I think I would find it very difficult if I didn't like their partners. I don't know what I'd do if that were ever the case. If it was just a question of taste, I'd try to keep my mouth shut and be civil as I could. If it were ever to be something like abuse -that'd become a different scenario.
Finn dAbuzz
 
  1  
Reply Fri 19 Mar, 2010 04:48 pm
@aidan,
You are lucky. So am I. I really like the guy my daughter is going to marry this year.

I wish he were a bit more focused on a career, but he's not a bum by any means. I'm an over-achiever and professional excellence and success has been an important part of my life and so I have a bias towards people with a similar drive. However, future son-in-law (FSIL) sees life a little differently, which is fine as long as my daughter doesn't eventually come around to expecting Dad's focus from her husband.

She says she won't but how many brides to be are going to find any flaw in the guy they love, two months before they are wed?

Not that he is flawed, but if she changes her focus latter on to one which she experienced for 24 years, she might feel disappointed.

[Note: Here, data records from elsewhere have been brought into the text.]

(* ===== verification/HelperMain.v ===== *)
(** * The helper's process (worker.go: [runHelper], [runWorkerConnection]; gotst.go: [main])

    From the address of a leader to the exit of the process.  A helper returns from
    its functions where a leader calls [log.Fatal], so that its deferred calls run:
    it leaves its directory behind only if the system does not let it make one. *)

From Stdlib Require Import Ascii.
From S2P Require Import Prelude GoStrings GoFmt Path Utf8 Quote Flags Profile Args Invocation HistoryTypes TestCache Sha256 CommandLine Server Discover Capture CaptureFacts LocalCacheFacts Fleet Worker Listen Main Stores Leader.

(** What the process acquires. *)
Inductive helperResource := HClient | HConn | HDir (dir : string).

(** What the system, the network and the leader answer; the deadlines of the
    connection are among the errors. *)
Record helperIO := HelperIO {
  hiParseAddr : string → option error;
  hiHostname : string;
  hiDial : string → Z → option error;      (** with the port *)
  hiSend : workerHello → option error;
  hiAnswer : result workerConfig;
  hiDefs : result string;
  hiOpen : openIO;
  hiLoop : Server → option error           (** [workerLoop] *)
}.

Record helperOutcome := HelperOutcome {
  hoExit : Z;
  hoName : option string;                  (** under which it joined *)
  hoReleased : list helperResource;
  hoLeft : list helperResource
}.

Section helper.
Context `{GoRuntime}.

(** The function returns [err], and [main] exits. *)
Definition helperReturns (name : option string) (defers : list helperResource) (err : option error) : helperOutcome :=
  HelperOutcome (if err then 1 else 0) name defers [].

(** [runWorkerConnection] on a connection. *)
Definition runWorkerConnection (c : commandLine) (io : helperIO) (name : string) (defers : list helperResource) : helperOutcome :=
  match hiSend io (hello (clFlags c) name) with
  | Some e => helperReturns None defers (Some e)
  | None =>
      match hiAnswer io with
      | Err e => helperReturns None defers (Some e)
      | Ok config =>
          match configError config with
          | Some e => helperReturns None defers (Some e)
          | None =>
              match hiDefs io with
              | Err e => helperReturns None defers (Some e)
              | Ok root =>
                  match openServer (c <| clFlags := helperFlags (clFlags c) config |>) (helperProfile root config) (TestSelection [] []) (hiOpen io) with
                  | None => HelperOutcome 1 None [] defers   (** [log.Fatal] in [NewServer] *)
                  | Some (_, s) => helperReturns (Some name) (HDir (cacheDir s) :: defers) (hiLoop io (s <| captureHistory := wcHistory config |>))
                  end
              end
          end
      end
  end.

(** [runHelper], and the end of [main]. *)
Definition helperMain (c : commandLine) (io : helperIO) : helperOutcome :=
  match hiParseAddr io (helperAddr (clFlags c)) with
  | Some e => helperReturns None [] (Some e)
  | None =>
      let name := if bool_decide (helperName c = "") then hiHostname io else helperName c in
      match hiDial io (helperAddr (clFlags c)) workerPort with
      | Some e => helperReturns None [HClient] (Some e)
      | None => runWorkerConnection c io name [HConn; HClient]
      end
  end.

(** A branch in which the helper has not joined. *)
Ltac not_joined := split; [done|]; intros _; split; [done|]; set_solver.

(** The helper has joined: the directory it made, and the state its loop starts from. *)
Definition joins (c : commandLine) (io : helperIO) (s : Server) : Prop :=
  ∃ config root removed s0, hiAnswer io = Ok config ∧ configError config = None ∧ hiDefs io = Ok root ∧
    openServer (c <| clFlags := helperFlags (clFlags c) config |>) (helperProfile root config) (TestSelection [] []) (hiOpen io) = Some (removed, s0) ∧
    s = s0 <| captureHistory := wcHistory config |>.

(** a helper leaves nothing behind.  Once it has joined it releases everything in
    the reverse order, its directory first, whatever the leader, the connection and
    its own executions did, and its exit status is 0 exactly if its loop ended
    without an error.  If it does not join it exits with 1 and has made no
    directory. *)
Theorem helper_leaves_nothing c io :
  let o := helperMain c io in
  (∀ name, hoName o = Some name → name = (if bool_decide (helperName c = "") then hiHostname io else helperName c) ∧
    ∃ s, joins c io s ∧ hoReleased o = [HDir (cacheDir s); HConn; HClient] ∧ hoLeft o = [] ∧ hoExit o = (if hiLoop io s then 1 else 0)) ∧
  (hoName o = None → hoExit o = 1 ∧ ∀ dir, HDir dir ∉ hoReleased o ++ hoLeft o).
Proof using Type.
  intros o. unfold o, helperMain. clear o.
  destruct (hiParseAddr io _); [not_joined|]. set (name := if bool_decide _ then _ else _).
  destruct (hiDial io _ _); [not_joined|]. unfold runWorkerConnection.
  destruct (hiSend io _); [not_joined|].
  destruct (hiAnswer io) as [config|] eqn:Ha; [|not_joined].
  destruct (configError config) eqn:Hc; [not_joined|].
  destruct (hiDefs io) as [root|] eqn:Hd; [|not_joined].
  destruct (openServer _ _ _ _) as [[removed s]|] eqn:Ho; [|not_joined].
  split; [|done]. intros n [= <-]. split; [done|]. exists (s <| captureHistory := wcHistory config |>). split_and!; [|done..]. exists config, root, removed, s. by split_and!.
Qed.
End helper.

They want to be with each other every minute of every day which tells me they are off to a good start. That sort of passion is not sustainable, but if you don't start off with it, I think you're in trouble.

He loves her, he treats her grandly, and he's very funny. The only thing missing is that he's a bit of a liberal (parents are unreformed hippies), but my daughter and I are working on that.

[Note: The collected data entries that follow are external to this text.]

Lemma photon_birth_preserves tk sa aStep e e' :
  photon_birth tk sa aStep e = Ok e' ->
  P (StatsOptical e) -> P (StatsOptical e').
Proof.
  unfold photon_birth. intros H HP.
  destruct (stepNo sa =? 1); [|inversion H; subst; exact HP].
  apply bind_Ok_inv in H as (e1 & H1 & H).
  apply (SetPhotonBirthInformation_preserves _ _ _ _ _ H1) in HP.
  destruct (GetCreatorProcessName (GetTrack aStep)) as [creator|];
    [|discriminate].
  apply bind_Ok_inv in H as (e2 & H2 & H3).
  assert (HP2 : P (StatsOptical e2)).
  { destruct (String.eqb creator "Scintillation").
    - exact (CountScintillation_preserves _ _ _ H2 HP).
    - inversion H2; subst; exact HP. }
  destruct (String.eqb creator "Cerenkov").
  - exact (CountCerenkov_preserves _ _ _ H3 HP2).
  - inversion H3; subst; exact HP2.
Qed.

Lemma detector_volumes_optical sa e e' :
  detector_volumes sa e = Ok e' -> StatsOptical e' = StatsOptical e.
Proof.
  unfold detector_volumes. intros H.
  destruct (ScMap_find ScMap (volumeNamePreStep sa)) as [it|];
    [|inversion H; reflexivity].
  destruct (negb (String.eqb (particleName sa) "opticalphoton"));
    [|inversion H; reflexivity].
  apply bind_Ok_inv in H as (sc & _ & Hst). inversion Hst; subst.
  apply store_tally_optical.
Qed.

Lemma optical_part_preserves tk sa aStep e trk e' trk' :
  optical_part tk sa aStep e trk = Ok (e', trk') ->
  P (StatsOptical e) -> P (StatsOptical e').
Proof.
  unfold optical_part. intros H HP.
  destruct (String.eqb (particleName sa) "opticalphoton");
    [|inversion H; subst; exact HP].
  apply bind_Ok_inv in H as (r & Hr & H).
  apply bind_Ok_inv in H as (e2 & Hbirth & H). inversion H; subst e' trk'.
  apply (photon_birth_preserves _ _ _ _ _ Hbirth).
  destruct (negb (PhotonTrackStatus sa));
    apply bind_Ok_inv in Hr as (e1 & H1 & Hr); inversion Hr; subst r; simpl.
  - exact (CountOf_preserves cKilled _ _ H1 HP).
  - exact (CheckBoundaryStatus_preserves _ _ _ _ _ H1 HP).
Qed.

I'm also lucky because my boys broke up with the women who they might have gotten serious with, but who my wife and I couldn't stand.

We're very close to our kids and so I don't know what we'll do if we detest one of their spouses.

I love my in-laws and my parents have either been out of the picture or dead for most of my marriage and so I don't have any other model to follow.
JPB
 
  1  
Reply Fri 19 Mar, 2010 04:56 pm
@Finn dAbuzz,
Having a liberal SIL is just what the doctor ordered, Finn. You'll be great for each other so long as we aren't talking Archie Bunker and Meathead here.

Congrats to your daughter (and to you). May they share a long, happy life together.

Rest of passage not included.